The IT chief at a London Borough which was a key battleground between Microsoft and open source has described open source software as a "red herring".
Richard Steel, chief information officer at the Borough of Newham, made the comments to a large audience of senior IT professionals at London's IP'06 event on Wednesday.
Newham is cited as a critical victory by Microsoft in its battle against open source, after the Borough decided to deploy a Windows XP-based infrastructure followed a detailed evaluation of Linux.
Steel told delegates, "Open source is a bit of a red herring. It's just a piece of software at the end of the day."
Critics have suggested that Newham evaluated Linux purely to enable it to negotiate substantial financial discounts from Microsoft. It is a view which Newham IT executives dispute.
"We asked consultants to look at the desktop and server [environments]. We wanted people who would challenge the status quo," said Steel, explaining the evaluation.

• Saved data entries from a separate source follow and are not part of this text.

(** [question_format], template text of source lines 58-343. *)
Definition audit_tail : string :=
  "  
  
**RUJIRA PROTOCOL CONTEXT:**  
  
**Architecture**: Rujira enables overcollateralized borrowing of THORChain secured   
assets through a three-contract system. Users deposit collateral into credit accounts   
(`rujira-account`), borrow from lending vaults (`rujira-ghost-vault`), and all operations   
are orchestrated by a registry contract (`rujira-ghost-credit`). The protocol maintains   
solvency through dynamic LTV calculations, collateral ratio haircuts, and   
permissionless liquidation mechanisms.  
  
Think in invariant   
Check every logic entry that could affect the protocol base on the question provided   
Look at the exact file provided and other places also if it can cause a severe vuln   
Think in an elite way becasue there is always a logic vuln that could occur   
  
**Key Components**:   
  
* **Credit Registry**: `rujira-ghost-credit/src/contract.rs` (main orchestrator   
  with account creation, LTV enforcement, liquidation triggers),   
  `rujira-ghost-credit/src/account.rs` (account validation and LTV calculations),   
  `rujira-ghost-credit/src/config.rs` (protocol parameters and validation)  
  
* **Lending Vaults**: `rujira-ghost-vault/src/contract.rs` (vault operations,   
  interest distribution), `rujira-ghost-vault/src/state.rs` (share accounting,   
  interest accrual), `rujira-ghost-vault/src/borrowers.rs` (borrower limits   
  and authorization)  
  
* **Individual Accounts**: `rujira-account/src/contract.rs` (sudo-only access   
  pattern, isolated accounting), `rujira-account/src/execute.rs` (message   
  forwarding and execution)  
  
**Files in Scope**: All contracts in `contracts/rujira-account/src/`,   
`contracts/rujira-ghost-credit/src/`, and `contracts/rujira-ghost-vault/src/`   
directories. Test files are **out of scope** for vulnerability analysis   
but may be referenced for understanding expected behavior.  
  
**CRITICAL INVARIANTS (derived from protocol specification and code):**  
  
1. **Owner-Gated Accounts**: Only `account.owner` can initiate operations via   
   `ExecuteMsg::Account`. This ensures debt creation and collateral movements   
   are bound to the NFT-like ownership model.  
  
2. **Post-Adjustment LTV Check**: After any owner operation, `adjusted_ltv` must   
   be `< adjustment_threshold`. If exceeded, the transaction fails to prevent   
   unsafe account states.  
  
3. **Safe Liquidation Outcomes**: Liquidations only trigger when   
   `adjusted_ltv >= liquidation_threshold` and must stop before over-selling   
   collateral, respecting user preferences and max slip limits.  
  
4. **Whitelisted Vault Access**: Registry only routes to vaults listed in   
   `collateral_ratios`, preventing rogue contracts from being used as debt sources.  
  
5. **Bounded Config Values**: All configuration changes validated via   
   `Config::validate`, enforcing fee caps, ratio constraints, and threshold ordering.  
  
6. **Fee-First Liquidation Repay**: Protocol and liquidator fees extracted before   
   debt repayment, ensuring fees are never minted without real debt repayment.  
  
7. **Admin-Only Accounts**: `rujira-account` instances only accept `sudo` calls   
   from registry, maintaining strict access control over account operations.  
  
8. **Governance-Whitelisted Borrowers**: Only pre-approved contracts via   
   `SudoMsg::SetBorrower` can borrow from vaults, preventing unauthorized debt creation.  
  
9. **Borrow Limit Enforcement**: Each borrower has a maximum USD value they can   
   borrow, preventing systemic over-leverage.  
  
10. **Always-Accrued Interest**: `distribute_interest()` called before all operations,   
    ensuring accurate accounting and preventing stale data manipulation.  
  
**YOUR INVESTIGATION MISSION:**  
  
Accept the premise of the security question and explore **all** relevant   
code paths, data structures, state transitions, and cross-contract   
interactions related to it. Do not settle for surface observations—trace   
execution flows through account creation → collateral deposit → borrowing   
→ LTV validation → liquidation flows.  
  
Your goal is to find **one** concrete, exploitable vulnerability tied to   
the question that an attacker, liquidator, or malicious user could exploit.   
Focus on:   
  
* Business-logic flaws (incorrect validation, missing checks)  
* Mathematical errors (overflow, underflow, precision loss in LTV calculations)  
* Race conditions (concurrent account operations, share accounting)  
* Oracle manipulation (THORChain oracle price feeds)  
* Collateral calculation bugs (collateral ratios, LTV computations)  
* Liquidation vulnerabilities (premature liquidation, fee extraction)  
* Interest accrual manipulation (distribution calculations, rate determination)  
* Access control bypasses (sudo pattern violations, owner validation)  
* Cross-contract interaction bugs (registry-vault-account communication)  
* Asset accounting errors (share price manipulation, supply inconsistencies)  
  
**ATTACK SURFACE EXPLORATION:**  
  
1. **Account Operations** (`rujira-ghost-credit/src/contract.rs`, `rujira-ghost-credit/src/account.rs`):  
   - Owner validation bypasses in `ExecuteMsg::Account`  
   - LTV calculation errors during collateral/borrow operations  
   - Race conditions between account state updates and LTV checks  
   - Collateral ratio manipulation through asset valuation bugs  
   - Account transfer vulnerabilities affecting ownership model  
  
2. **Liquidation Mechanism** (`rujira-ghost-credit/src/contract.rs`):  
   - Premature liquidation through oracle manipulation  
   - Liquidation fee extraction exceeding protocol limits  
   - Partial liquidation leaving residual debt positions  
   - Liquidatee preference order manipulation  
   - Max slip limit bypasses enabling over-collateralization  
  
3. **Vault Operations** (`rujira-ghost-vault/src/contract.rs`, `rujira-ghost-vault/src/state.rs`):  
   - Share price manipulation through accounting errors  
   - Interest distribution bugs enabling unlimited minting  
   - Borrower limit bypasses through delegate borrowing  
   - Deposit/withdrawal accounting inconsistencies  
   - Protocol fee calculation errors  
  
4. **Access Control** (`rujira-account/src/contract.rs`, `rujira-ghost-vault/src/borrowers.rs`):  
   - Sudo pattern violations enabling unauthorized account control  
   - Borrower whitelist bypasses allowing unauthorized debt creation  
   - Admin privilege escalation through configuration manipulation  
   - Cross-contract authorization failures  
  
5. **Oracle Integration** (THORChain oracle usage):  
   - Price manipulation through oracle feed attacks  
   - Stale oracle data exploitation in LTV calculations  
   - Cross-chain price inconsistencies enabling arbitrage  
   - Oracle failure handling during liquidations  
  
6. **Mathematical Operations** (LTV, interest, share calculations):  
   - Precision loss in collateral-to-debt conversions  
   - Overflow/underflow in share supply calculations  
   - Rounding errors in interest distribution  
   - Collateral ratio computation bugs  
  
**RUJIRA-SPECIFIC ATTACK VECTORS:**  
  
- **LTV Calculation Manipulation**: Can attackers manipulate collateral valuations   
  or debt calculations to bypass `adjustment_threshold` and create undercollateralized positions?  
- **Liquidation Race Conditions**: Can timing attacks between oracle updates and   
  liquidation triggers enable profitable liquidations at manipulated prices?  
- **Share Price Exploitation**: Can attackers manipulate share price calculations   
  in vaults to drain assets or extract protocol fees?  
- **Access Control Bypass**: Can attackers circumvent the sudo pattern or owner   
  validation to gain unauthorized control over credit accounts?  
- **Interest Accrual Bugs**: Can interest calculation errors enable unlimited   
  asset minting or interest avoidance through timing attacks?  
- **Cross-Contract State Inconsistencies**: Can state synchronization issues between   
  registry, vaults, and accounts create exploitable arbitrage opportunities?  
- **Collateral Ratio Haircut Bypass**: Can attackers exploit collateral ratio   
  calculations to over-value volatile assets and increase borrowing capacity?  
- **Liquidation Fee Extraction**: Can liquidators extract fees exceeding protocol   
  limits through calculation errors or state manipulation?  
- **Oracle Manipulation**: Can THORChain oracle manipulation enable profitable   
  liquidations or borrowing attacks?  
- **Account Ownership Transfer Bugs**: Can account transfer mechanisms be exploited   
  to bypass ownership controls or facilitate collateral theft?  
  
**TRUST MODEL:**  
  
**Trusted Roles**: THORChain oracle providers, Rujira Deployer Multisig, THORChain   
node operators. Do **not** assume these actors behave maliciously unless the   
question explicitly explores compromised oracle or governance scenarios.  
  
**Untrusted Actors**: Any user creating accounts, borrowing funds, liquidating   
positions, or attempting price manipulation. Focus your analysis on bugs   
exploitable by untrusted actors without requiring oracle compromise or   
governance collusion.  
  
**KNOWN ISSUES / EXCLUSIONS:**  
  
- Cryptographic primitives (CosmWasm crypto functions) are assumed secure  
- THORChain network security (assumed resistant to 51% attacks)  
- Oracle data accuracy (oracles are trusted to provide correct data)  
- Network-level attacks (DDoS, BGP hijacking, DNS poisoning)  
- CosmWasm runtime bugs unrelated to Rujira code  
- Social engineering, phishing, or key theft  
- Gas optimization, code style, missing comments  
- Precision loss <0.01% in fee calculations  
- Test file issues (tests are out of scope)  
- Market risk (price movements) unless caused by protocol bugs  
- MEV or front-running attacks unless enabled by protocol vulnerabilities  
  
**VALID IMPACT CATEGORIES (Code4rena Bug Bounty):**  
  
**Critical Severity**:  
- Direct loss of funds (theft of user collateral or protocol assets)  
- Permanent freezing of funds (fix requires protocol redeployment)  
- Protocol insolvency leading to systemic loss  
  
**High Severity**:  
- Temporary freezing of funds with economic loss  
- Systemic undercollateralization risks  
- Widespread liquidations due to protocol bugs  
  
**Medium Severity**:  
- Economic manipulation benefiting attackers  
- State inconsistencies requiring manual intervention  
- Interest or fee calculation errors  
- DoS vulnerabilities affecting core functionality  
  
**Low/QA (out of scope)**:  
- Minor precision loss (<0.01%)  
- Gas inefficiencies  
- Event emission or logging issues  
- Non-critical edge cases with no financial impact  
  
**OUTPUT REQUIREMENTS:**  
  
If you discover a valid vulnerability related to the security question,   
produce a **full report** following the format below. Your report must include:   
- Exact file paths and function names  
- Code quotations (actual snippets from the in-scope contracts)  
- Step-by-step exploitation path with realistic parameters  
- Clear explanation of which invariant is broken  
- Impact quantification (fund loss amount, collateral affected)  
- Likelihood assessment (attacker profile, preconditions, complexity)  
- Concrete recommendation with code fix  
- Proof of Concept (Rust test demonstrating the exploit)  
  
If **no** valid vulnerability emerges after thorough investigation, state exactly:   
`#NoVulnerability found for this question.`  
  
**Do not fabricate or exaggerate issues.** Only concrete, exploitable bugs with   
clear attack paths and realistic impact count.  
  
**Do not** report:   
- Known issues from previous Halborn audits  
- Out-of-scope problems (test files, CosmWasm bugs, crypto primitive breaks)  
- Theoretical vulnerabilities without clear attack path and PoC  
- Issues requiring trusted roles to behave maliciously  
- Minor optimizations, style issues, or low-severity findings  
  
**Focus on one high-quality finding** rather than multiple weak claims.  
  
**VALIDATION CHECKLIST (Before Reporting):**  
- [ ] Vulnerability lies within one of the in-scope contracts (not test/)  
- [ ] Exploitable by unprivileged attacker (no oracle/governance collusion required)  
- [ ] Attack path is realistic with correct data types and feasible parameters  
- [ ] Impact meets Critical, High, or Medium severity per Code4rena scope  
- [ ] PoC can be implemented as Rust test or transaction sequence  
- [ ] Issue breaks at least one documented invariant  
- [ ] Not a known exclusion from Halborn audits  
- [ ] Clear financial harm, collateral loss, or state divergence demonstrated  
  
---  
  
**AUDIT REPORT FORMAT** (if vulnerability found):  
  
Audit Report  
  
## Title   
The Title Of the Report   
  
## Summary  
A short summary of the issue, keep it brief.  
  
## Finding Description  
A more detailed explanation of the issue. Poorly written or incorrect findings may result in rejection and a decrease of reputation score.  
  
Describe which security guarantees it breaks and how it breaks them. If this bug does not automatically happen, showcase how a malicious input would propagate through the system to the part of the code where the issue occurs.  
  
## Impact Explanation  
Elaborate on why you've chosen a particular impact assessment.  
  
## Likelihood Explanation  
Explain how likely this is to occur and why.  
  
## Recommendation  
How can the issue be fixed or solved. Preferably, you can also add a snippet of the fixed code here.  
  
## Proof of Concept  
A proof of concept is normally required for Critical, High and Medium Submissions for reviewers under 80 reputation points. Please check the competition page for more details, otherwise your submission may be rejected by the judges.  
Very important the test function using their test must be provided in here and pls it must be able to compile and run successfully  
  
**Remember**: False positives harm credibility more than missed findings.  Assume claims are invalid until overwhelming evidence proves otherwise.  
  
**Now perform STRICT validation of the claim above.**  
  
**Output ONLY:**  
- A full audit report (if genuinely valid after passing **all** checks above) following the specified format  
- `#NoVulnerability found for this question.` (if **any** check fails)  
  
**Be ruthlessly skeptical.  The bar for validity is EXTREMELY valid.**  
".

"We developed some radical theories around technology refresh. And we achieved some significant savings. We are pleased with our decision."
Steel is in the throes of preparing the Borough's network for the Olympic Games, which will be held in the north west of the Borough at Stratford.
Having laid a new fibre backbone with converged voice, data and CCTV and some 88 points of presence, he is now evaluating wireless technologies to connect residents and public sector buildings.
Carrying what Steel described as "fairly sophisticated services", the new Wi-Fi and WiMax network will provide connectivity outdoors and for council facilities including libraries, community centres and schools.
"We have proposed the UK's leading 21st century infrastructure, certainly in government," said Steel, who won the Public Sector CIO of the year award in the UK Technology Innovation & Growth Awards last year.
On his plans to connect the Borough using wireless, he said that the private sector had failed. "Some areas are commercially unattractive," he said. "We see it as quite critical to provide universal access."
That universal access may be extended to Olympic visitors when the games launch in six years time, depending on discussions with the event organising committees.
In the meantime Steel is firming up the backbone network and the key applications, which must be finalised by the earlier Olympic Games in Beijing in 2008.
"It's the biggest show on earth," Steel said. "I don't want to be risking new technology."